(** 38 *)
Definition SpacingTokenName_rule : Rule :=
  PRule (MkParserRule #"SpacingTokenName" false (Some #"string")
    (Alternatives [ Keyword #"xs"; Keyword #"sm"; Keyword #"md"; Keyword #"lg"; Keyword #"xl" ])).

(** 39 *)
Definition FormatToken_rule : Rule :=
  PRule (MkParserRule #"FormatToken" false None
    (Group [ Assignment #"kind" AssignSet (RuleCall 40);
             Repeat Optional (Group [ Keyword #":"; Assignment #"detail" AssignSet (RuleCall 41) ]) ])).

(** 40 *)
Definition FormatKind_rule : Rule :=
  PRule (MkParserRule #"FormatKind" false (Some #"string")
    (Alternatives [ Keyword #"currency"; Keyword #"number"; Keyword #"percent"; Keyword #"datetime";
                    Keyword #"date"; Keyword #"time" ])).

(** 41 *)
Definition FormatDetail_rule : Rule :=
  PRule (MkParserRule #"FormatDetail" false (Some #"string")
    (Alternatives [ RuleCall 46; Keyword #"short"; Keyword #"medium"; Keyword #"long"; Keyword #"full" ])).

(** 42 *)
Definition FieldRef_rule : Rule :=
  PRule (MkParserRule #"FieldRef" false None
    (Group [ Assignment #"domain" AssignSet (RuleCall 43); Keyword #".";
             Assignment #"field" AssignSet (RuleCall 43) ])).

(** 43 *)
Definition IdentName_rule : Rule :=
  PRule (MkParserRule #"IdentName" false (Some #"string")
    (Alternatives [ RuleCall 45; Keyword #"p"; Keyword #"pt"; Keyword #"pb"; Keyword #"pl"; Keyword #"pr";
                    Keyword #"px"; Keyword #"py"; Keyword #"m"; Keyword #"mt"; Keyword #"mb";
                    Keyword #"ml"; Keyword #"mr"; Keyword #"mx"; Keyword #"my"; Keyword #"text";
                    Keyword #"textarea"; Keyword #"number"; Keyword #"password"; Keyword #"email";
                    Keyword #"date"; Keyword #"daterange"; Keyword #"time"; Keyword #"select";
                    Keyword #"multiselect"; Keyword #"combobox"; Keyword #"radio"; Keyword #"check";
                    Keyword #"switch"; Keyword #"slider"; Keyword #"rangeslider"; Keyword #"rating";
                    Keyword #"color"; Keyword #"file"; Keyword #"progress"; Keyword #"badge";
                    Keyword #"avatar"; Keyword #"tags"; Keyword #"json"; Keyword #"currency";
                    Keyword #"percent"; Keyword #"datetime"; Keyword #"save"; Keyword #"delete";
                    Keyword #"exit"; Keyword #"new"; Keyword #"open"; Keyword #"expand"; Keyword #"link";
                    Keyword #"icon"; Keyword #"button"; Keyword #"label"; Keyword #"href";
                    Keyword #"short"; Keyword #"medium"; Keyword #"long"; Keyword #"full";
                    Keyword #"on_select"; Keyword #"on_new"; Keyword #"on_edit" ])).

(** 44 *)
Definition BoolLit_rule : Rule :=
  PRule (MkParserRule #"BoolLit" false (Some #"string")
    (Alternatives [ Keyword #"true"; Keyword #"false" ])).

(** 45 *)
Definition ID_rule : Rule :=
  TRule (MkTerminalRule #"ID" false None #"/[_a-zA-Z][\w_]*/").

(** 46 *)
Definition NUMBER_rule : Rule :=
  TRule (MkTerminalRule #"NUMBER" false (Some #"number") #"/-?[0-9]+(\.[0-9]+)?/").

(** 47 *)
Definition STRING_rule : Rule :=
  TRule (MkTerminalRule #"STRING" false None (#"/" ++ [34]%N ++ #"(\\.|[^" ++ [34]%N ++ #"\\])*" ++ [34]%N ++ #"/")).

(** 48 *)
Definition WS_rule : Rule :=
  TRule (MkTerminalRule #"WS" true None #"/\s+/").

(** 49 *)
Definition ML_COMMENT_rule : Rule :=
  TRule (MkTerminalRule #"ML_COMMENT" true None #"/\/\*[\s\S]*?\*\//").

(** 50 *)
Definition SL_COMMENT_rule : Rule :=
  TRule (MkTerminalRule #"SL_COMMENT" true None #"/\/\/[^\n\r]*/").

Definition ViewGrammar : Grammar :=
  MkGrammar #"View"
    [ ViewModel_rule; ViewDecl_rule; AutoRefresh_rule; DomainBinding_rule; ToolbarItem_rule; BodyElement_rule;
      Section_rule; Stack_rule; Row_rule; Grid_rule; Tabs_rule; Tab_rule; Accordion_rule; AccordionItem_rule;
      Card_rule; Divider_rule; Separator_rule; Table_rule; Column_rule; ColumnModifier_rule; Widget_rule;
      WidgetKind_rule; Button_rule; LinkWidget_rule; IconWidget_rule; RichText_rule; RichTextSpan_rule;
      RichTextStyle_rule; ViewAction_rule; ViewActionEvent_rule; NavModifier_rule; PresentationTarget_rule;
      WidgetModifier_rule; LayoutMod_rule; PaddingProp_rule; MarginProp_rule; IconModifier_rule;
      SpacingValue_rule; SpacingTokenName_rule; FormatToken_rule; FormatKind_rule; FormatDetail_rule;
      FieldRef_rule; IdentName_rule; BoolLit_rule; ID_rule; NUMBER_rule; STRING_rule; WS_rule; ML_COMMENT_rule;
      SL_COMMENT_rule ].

TASK OBJECTIVE:
Could you report how many lines of the listing above hold "MkTerminalRule"? Only the number is needed.

REPLY:
6